• _Supplied data_:

Definition call (f : fn) (state : list Z) (kw : gmap string Z) : M world Z :=
  match f with
  | cust_fn =>
      match kw !! "c", size kw with
      | Some c, 1 => mret (c * fold_right Z.add 0 state)%Z
      | _, _ => raise (TypeError "cust_fn() takes state and c")
      end
  end.

Definition w0 : world := CustomFitness.World ∅ tt.

Definition kwargs_c10 : gmap string Z := {["c" := 10%Z]}.

(** The heap once [CustomFitness(cust_fn, **kwargs)] has run in [w0]. *)
Definition w1 : world :=
  CustomFitness.World
    {[0 := CustomFitness.Obj (Some cust_fn) (Some "continuous") (Some kwargs_c10)]}
    tt.

(** An integer-valued stand-in for the numeric back end: zero
    initializers, the sum of all installed entries as every loss, the
    sum of the last bias as every metric. *)
#[export] Instance backend : Backend Z unit := {|
  zero := 0%Z;
  glorot_uniform n g := (replicate (Z.to_nat n) 0%Z, g);
  loss_value _ net _ _ := fold_right Z.add 0%Z (Notebook.flatten net);
  metric_value _ net _ _ :=
    match last net with
    | Some l => fold_right Z.add 0%Z (data (bias l))
    | None => 0%Z
    end;
  format_2f z := if (z =? 3)%Z then "3.00" else if (z =? 6)%Z then "6.00" else "9.00"
|}.

Abbreviation nb_world := (@CustomFitness.world Z Notebook.callable (Notebook.ext unit)).

Definition X_train : ndarray Z := NdArray [2; 4]%Z [1; 2; 3; 4; 5; 6; 7; 8]%Z.
Definition y_train : ndarray Z := NdArray [2; 3]%Z [1; 0; 0; 0; 0; 1]%Z.
Definition X_test : ndarray Z := NdArray [1; 4]%Z [4; 3; 2; 1]%Z.
Definition y_test : ndarray Z := NdArray [1; 3]%Z [0; 1; 0]%Z.

(** Stand-ins for the optimizers: a constant state of the problem's length. *)
Definition constant_state (v : Z) (p : Notebook.ContinuousOpt)
    : M nb_world (list Z * Z * list Z) :=
  mret (replicate (Z.to_nat (Notebook.length p)) v, 0%Z, []).

Definition random_hill_climb (p : Notebook.ContinuousOpt)
    (max_attempts max_iters : Z) (curve : bool) (random_state : Z) :=
  constant_state 1 p.
Definition simulated_annealing (p : Notebook.ContinuousOpt)
    (max_attempts max_iters : Z) (curve : bool) (random_state : Z) :=
  constant_state 2 p.
Definition genetic_alg (p : Notebook.ContinuousOpt)
    (max_attempts max_iters : Z) (curve : bool) (random_state pop_size : Z)
    (mutation_prob : Q) :=
  constant_state 3 p.

Definition nb_w0 : nb_world := CustomFitness.World ∅ (Notebook.Ext tt []).

Definition ones : list Z := replicate 193 1%Z.
Definition twos : list Z := replicate 193 2%Z.
Definition threes : list Z := replicate 193 3%Z.
Definition problem : Notebook.ContinuousOpt :=
  {| Notebook.length := 193; Notebook.fitness_fn := 0; Notebook.maximize := false |}.

Definition kwargs_c2 : gmap string Z := {["c" := 2%Z]}.

Definition y_labels : ndarray Z := NdArray [3]%Z [0; 1; 2]%Z.

(** A vector far too short for the network, and one with spare entries. *)
Definition short : list Z := replicate 45 1%Z.
Definition long : list Z := (replicate 193 1%Z ++ replicate 7 5%Z)%list.

End Demo.

(** * Properties of [CustomFitness] *)

Module CustomFitnessFacts.
Import CustomFitness.

Section Facts.
Context {State Arg Val Fn W : Type}.
Variable call : Fn -> State -> gmap string Arg -> M (@world Arg Fn W) Val.

Abbreviation world' := (@world Arg Fn W).

Lemma not_in_supported p : not_in p supported = false <-> is_supported p.
Proof.
  unfold not_in, supported, is_supported. cbn [existsb].
  rewrite negb_false_iff, !orb_true_iff, !String.eqb_eq. intuition discriminate.
Qed.

Lemma not_in_unsupported p : not_in p supported = true <-> ~ is_supported p.
Proof.
  rewrite <- not_in_supported. destruct (not_in p supported); intuition congruence.
Qed.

• _Goal of the exercise_: Referring to the material above, set down exactly the lines between the line with "(** Stand-ins for" and the line with "Definition nb_w0 : nb_world", inclusive, and no other lines.

• _Answer to this task_:
(** Stand-ins for the optimizers: a constant state of the problem's length. *)
Definition constant_state (v : Z) (p : Notebook.ContinuousOpt)
    : M nb_world (list Z * Z * list Z) :=
  mret (replicate (Z.to_nat (Notebook.length p)) v, 0%Z, []).

Definition random_hill_climb (p : Notebook.ContinuousOpt)
    (max_attempts max_iters : Z) (curve : bool) (random_state : Z) :=
  constant_state 1 p.
Definition simulated_annealing (p : Notebook.ContinuousOpt)
    (max_attempts max_iters : Z) (curve : bool) (random_state : Z) :=
  constant_state 2 p.
Definition genetic_alg (p : Notebook.ContinuousOpt)
    (max_attempts max_iters : Z) (curve : bool) (random_state pop_size : Z)
    (mutation_prob : Q) :=
  constant_state 3 p.

Definition nb_w0 : nb_world := CustomFitness.World ∅ (Notebook.Ext tt []).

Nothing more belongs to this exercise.